2016-9-2: BREAD funding available to support research

BREAD funding available to support research

Friday, September 2nd 2016

Global populations are booming, food demand is skyrocketing and climate change is threatening food security—meanwhile, access to mobile technology is becoming commonplace. The ground is fertile to harness the power of this global mobile network to create and implement tools to accelerate the development of food crops that can withstand the coming challenges of the 21st century. Researchers with expertise in breeding, genetics and computer science at Kansas State University, Cornell University, Texas A&M University, the International Institute of Tropical Agriculture and the International Institute for Maize and Wheat Improvement have partnered to meet that challenge head on.

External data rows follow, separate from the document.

(** X19. With the proxy switched off and the Node helper reset to its defaults,
    the two [sendData] do the same: they throw the same error, or they send
    the same request, with the keys in the URL and the payload as body. *)
Theorem sendData_same_request_without_proxy
    (cn : NodeHelper.config) (cp : ProxyHelper.config) (st : store)
    (sendKey boardKey : string) (sensors : value) (boardInfo : param) (precision : value) :
  (exists (st' : store) (e : error),
     NodeHelper.sendData (NodeHelper.setSslOptions VNull (NodeHelper.setBaseUrls None None cn))
       st sendKey boardKey sensors boardInfo precision = (st', Throw e)
     ∧ ProxyHelper.sendData (ProxyHelper.setProxy None cp)
         st sendKey boardKey sensors boardInfo precision = (st', Throw e))
  ∨ (exists (st' : store) (p : value),
       NodeHelper.sendData
         (NodeHelper.setSslOptions VNull (NodeHelper.setBaseUrls None None cn))
         st sendKey boardKey sensors boardInfo precision
       = (st', transmit
                 {| req_url := "https://api.consentiumiot.com/v2/updateData?sendKey="
                               +:+ encodeURIComponent sendKey
                               +:+ "&boardKey=" +:+ encodeURIComponent boardKey;
                    req_method := "POST";
                    req_headers := [("Content-Type", "application/json")];
                    req_body := Some (JSON_stringify p);
                    req_agent := None |}
                 NodeHelper.FETCH_HINT)
       ∧ ProxyHelper.sendData (ProxyHelper.setProxy None cp)
           st sendKey boardKey sensors boardInfo precision
         = (st', transmit
                   {| req_url := "https://api.consentiumiot.com/v2/updateData?sendKey="
                                 +:+ encodeURIComponent sendKey
                                 +:+ "&boardKey=" +:+ encodeURIComponent boardKey;
                      req_method := "POST";
                      req_headers := [("Content-Type", "application/json")];
                      req_body := Some (JSON_stringify p);
                      req_agent := None |}
                   ProxyHelper.SEND_HINT)).
Proof.
  unfold NodeHelper.sendData, ProxyHelper.sendData.
  destruct (bind_boardInfo st boardInfo) as [st0 boardInfo0].
  destruct (normalize_deviceMAC st0 boardInfo0) as [st1 [[]|e]]; [|left; by eexists _, _].
  destruct (payload st1 sensors boardInfo0 (bind_precision precision)) as [p|e];
    [|left; by eexists _, _].
  right. by exists st1, p.
Qed.
End SendDataRequests.

Section AgentAndClient.
Context `{Host}.


(** X21. What [submitSensorData] posts: the sensor array and the metadata as
    they were passed, [statusOTA] false when it is omitted, and a
    [signalStrength] key only when a signal strength other than [null] was
    passed ([0] is kept). *)
Theorem submitSensorData_document
    (sendKey boardKey : string)
    (sensorArray macAddress architecture firmwareVersion statusOTA signalStrength : value) :
  exists (document : value) (boardInfo : gmap string value),
    ConsentiumThings.submitSensorData sendKey boardKey sensorArray macAddress architecture
      firmwareVersion statusOTA signalStrength
    = ConsentiumThings.exchange
        {| req_url := "https://api.consentiumiot.com/v2/updateData?sendKey="
                      +:+ encodeURIComponent sendKey
                      +:+ "&boardKey=" +:+ encodeURIComponent boardKey;
           req_method := "POST";
           req_headers := [("Content-Type", "application/json")];
           req_body := Some (JSON_stringify document);
           req_agent := None |}
    ∧ field (field document "sensors") "sensorData" = sensorArray
    ∧ field document "boardInfo" = VObj boardInfo
    ∧ boardInfo !! "firmwareVersion" = Some firmwareVersion
    ∧ boardInfo !! "architecture" = Some architecture
    ∧ boardInfo !! "deviceMAC" = Some macAddress
    ∧ boardInfo !! "statusOTA"
      = Some (match statusOTA with VUndefined => VBool false | other => other end)
    ∧ boardInfo !! "signalStrength"
      = match signalStrength with
        | VUndefined | VNull => None
        | other => Some other
        end.
Proof.
  unfold ConsentiumThings.submitSensorData.
  eexists _, _. split; [reflexivity|].
  unfold ConsentiumThings.dataPayload.
  split; [reflexivity|]. split; [reflexivity|].
  destruct signalStrength; repeat split; reflexivity.
Qed.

With $1.5 million in funding from the National Science Foundation Basic Research to Enable Agriculture Development, or BREAD, Program, the team will work to develop mobile phone and tablet applications that enable breeders and scientists around the world to accelerate development of improved plant varieties. The BREAD Program is a partnership between the NSF and the Bill and Melinda Gates Foundation designed to take ideas that are at the forefront of research and put them into a context that can help smallholder farmers in the developing world. Through this BREAD project, the team plans to develop new mobile apps to collect phenotypic plant data, such as disease resistance, plant height or seed size in the field, much more efficiently and at a much lower cost than is currently possible. The team is focusing on developing mobile technology, applications and systems that would work under this paradigm: where a group needs to be functioning every day during the field season, the budget is very limited, and power and internet access might not be available. The project also is part of Kansas State University’s leadership in global food systems research.